INFORMATION GIVEN ->
..........

(** The loop [for (let i = 0; i < documents.length; i++)] from index [i]
    on: [embeddings[i].join(',')] throws when there is no embedding at [i].
    The statements are not in a transaction: the store keeps what was
    written before a throw. *)
Fixpoint upsertLoop (embeddings : list (list number)) (i : nat)
    (documents : list NewDocument) (store : Store) (ids : list nat)
  : option (list nat) * Store :=
  match documents with
  | [] => (Some ids, store)
  | doc :: rest =>
      match embeddings !! i with
      | None => (None, store)
      | Some embedding =>
          match insertOrUpdate store (new_userId doc) (new_docType doc)
                               (sourceKey (new_sourceId doc)) (new_text doc) embedding
                               (JSON_stringify (default (JObject []) (new_metadata doc))) with
          | None => (None, store)
          | Some (id, store') => upsertLoop embeddings (S i) rest store' (ids ++ [id])
          end
      end
  end.

(** Upsert multiple documents in batch; the first component is [None]
    when the call throws. *)
Definition upsertDocuments (store : Store) (documents : list NewDocument)
  : option (list nat) * Store :=
  let texts := map new_text documents in
  match Embeddings.embedTexts create texts with
  | None => (None, store)
  | Some embeddings => upsertLoop embeddings 0 documents store []
  end.

End Batch.

(** Delete a document from the vector store. *)
Definition deleteDocument (store : Store) (userId : jsstring) (docType : DocumentType)
    (sourceId : SourceId) : option (bool * Store) :=
  if negb (available store) then None
  else
    let result := List.filter (sameKey userId docType (sourceKey sourceId)) (rows store) in
    Some (0 <? length result,
          mkStore (List.filter (fun r => negb (sameKey userId docType (sourceKey sourceId) r))
                               (rows store))
                  (next_row_id store) (available store)).

(** Delete all documents for a user. *)
Definition deleteUserDocuments (store : Store) (userId : jsstring)
  : option (nat * Store) :=
  if negb (available store) then None
  else
    let result := List.filter (fun r => str_eqb (user_id r) userId) (rows store) in
    Some (length result,
          mkStore (List.filter (fun r => negb (str_eqb (user_id r) userId)) (rows store))
                  (next_row_id store) (available store)).

(** Get document count for a user. *)
Definition getDocumentCount (store : Store) (userId : jsstring)
    (docType : option DocumentType) : option nat :=
  if negb (available store) then None
  else
    let whereClause (r : Row) :=
      match docType with
      | Some t => str_eqb (user_id r) userId && DocumentType_eqb (doc_type r) t
      | None => str_eqb (user_id r) userId
      end in
    Some (length (List.filter whereClause (rows store))).

End PgVectorDocuments.

(* ================================================================== *)
(** * Retrieval of context                                              *)
(* ================================================================== *)

Module Retrieval.

Import Schema Categorization Number.
Export VectorTypes.

(** The [options] argument of [retrieveContext]; [topK] is any number. *)
Record ContextOptions : Type := mkContextOptions {
  context_topK : option number;
  includeTransactions : option bool;
  includeCategoryRules : option bool;
  includeExamples : option bool
}.

Definition typeLabel (t : DocumentType) : jsstring :=
  match t with
  | transaction => js "Transaction"
  | category_rule => js "Category Rule"
  | query_example => js "Example"
  | schema => js "Document"
  end.

(** [`[${typeLabel} ${i + 1}] ${r.document.text}`]. *)
Definition contextPart (i : nat) (r : SearchResult) : jsstring :=
  js "[" ++ typeLabel (docType (document r)) ++ js " " ++ decimal (i + 1) ++ js "] " ++
  text (document r).

Definition newline : jsstring := ["010"%char].

Definition contextMinScore : number := Num (4 # 10).

(** The list [docTypes] built from the three flags. *)
Definition contextDocTypes (options : ContextOptions) : list DocumentType :=
  (if default true (includeTransactions options) then [transaction] else []) ++
  (if default true (includeCategoryRules options) then [category_rule] else []) ++
  (if default true (includeExamples options) then [query_example] else []).

Section Context.

(** [searchSimilar] of the store in use. *)
Variable searchSimilar :
  jsstring -> jsstring -> SearchOptions -> option (list SearchResult).

(** Retrieve context for a query (main RAG retrieval function). *)
Definition retrieveContext (userId query : jsstring) (options : ContextOptions)
  : option (jsstring * list SearchResult) :=
  let topK := default (Num 5) (context_topK options) in
  let docTypes := contextDocTypes options in
  match searchSimilar userId query
                      (mkOptions (Some topK) (Some docTypes) (Some contextMinScore)) with
  | None => None
  | Some results =>
      if length results =? 0 then Some ([], [])
      else
        (* Format context for LLM consumption *)
        let contextParts := imap contextPart results in
        Some (join newline contextParts, results)
  end.

End Context.

End Retrieval.

(* ================================================================== *)
(** * The vector column of the schema                                   *)
(* ================================================================== *)

Module VectorColumn.

Import Number.

Section Driver.

(** [String(x)] and [Number(s)] on numbers and their texts. *)
Variable Number_toString : number -> jsstring.
Variable Number_ofString : jsstring -> number.

(** [toDriver]: [`[${value.join(',')}]`]. *)
Definition toDriver (value : list number) : jsstring :=
  js "[" ++ join (js ",") (map Number_toString value) ++ js "]".

(** [value.replace(/[\[\]]/g, '')]: every bracket is dropped. *)
Definition dropBrackets (value : jsstring) : jsstring :=
  List.filter (fun c => negb (char_eqb c "[" || char_eqb c "]")) value.

(** [fromDriver]: parse pgvector string format [[0.1,0.2,0.3,...]]. *)
Definition fromDriver (value : jsstring) : list number :=
  let cleaned := dropBrackets value in
  map Number_ofString (Spec.split "," cleaned).

End Driver.

End VectorColumn.

(* ================================================================== *)
(** * Agent state                                                       *)
(* ================================================================== *)

Module Agent.

(** [[...new Set(items)]]: the distinct values, in the order of their
    first occurrence; [seen] holds the values already in the set. *)
Fixpoint distinct (seen items : list jsstring) : list jsstring :=
  match items with
  | [] => []
  | a :: rest =>
      if existsb (str_eqb a) seen then distinct seen rest
      else a :: distinct (a :: seen) rest
  end.

(** The reducer of [toolsUsed]: [(x, y) => [...new Set([...x, ...y])]]. *)
Definition toolsUsedReducer (x y : list jsstring) : list jsstring :=
  distinct [] (x ++ y).

End Agent.

(* ================================================================== *)
(** * Charts of the text-to-SQL path                                    *)
(* ================================================================== *)

Module Charts.

Import Text.

Inductive ChartType : Type := line | pie | bar.

Record ChartData (Row : Type) : Type := mkChart {
  chart_type : ChartType;
  chart_data : list Row;
  dataKey : jsstring;
  nameKey : jsstring;
  title : jsstring
}.

Arguments mkChart {Row}.
Arguments chart_type {Row}.
Arguments chart_data {Row}.
Arguments dataKey {Row}.
Arguments nameKey {Row}.
Arguments title {Row}.

(** [words.some(w => s.includes(w))], written with [||] in the source. *)
Definition mentions (s : jsstring) (words : list string) : bool :=
  existsb (fun w => includes s (js w)) words.

Section Detect.

Variable Row : Type.

(** [Object.keys(row)]. *)
Variable Object_keys : Row -> list jsstring.

(** The object literal of a chart, once both keys are known to be set. *)
Definition chartOf (type : ChartType) (results : list Row) (valueKey labelKey : option jsstring)
    (title : string) : option (ChartData Row) :=
  match labelKey, valueKey with
  | Some name, Some value =>
      if nonEmpty name && nonEmpty value
      then Some (mkChart type results value name (js title))
      else None
  | _, _ => None
  end.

..........

PROBLEM -> Quote exactly the line containing "existsb (fun w => includes s (js w)) words." and every later line through the end of the listing, and no other lines.

THE ANSWER ->
  existsb (fun w => includes s (js w)) words.

Section Detect.

Variable Row : Type.

(** [Object.keys(row)]. *)
Variable Object_keys : Row -> list jsstring.

(** The object literal of a chart, once both keys are known to be set. *)
Definition chartOf (type : ChartType) (results : list Row) (valueKey labelKey : option jsstring)
    (title : string) : option (ChartData Row) :=
  match labelKey, valueKey with
  | Some name, Some value =>
      if nonEmpty name && nonEmpty value
      then Some (mkChart type results value name (js title))
      else None
  | _, _ => None
  end.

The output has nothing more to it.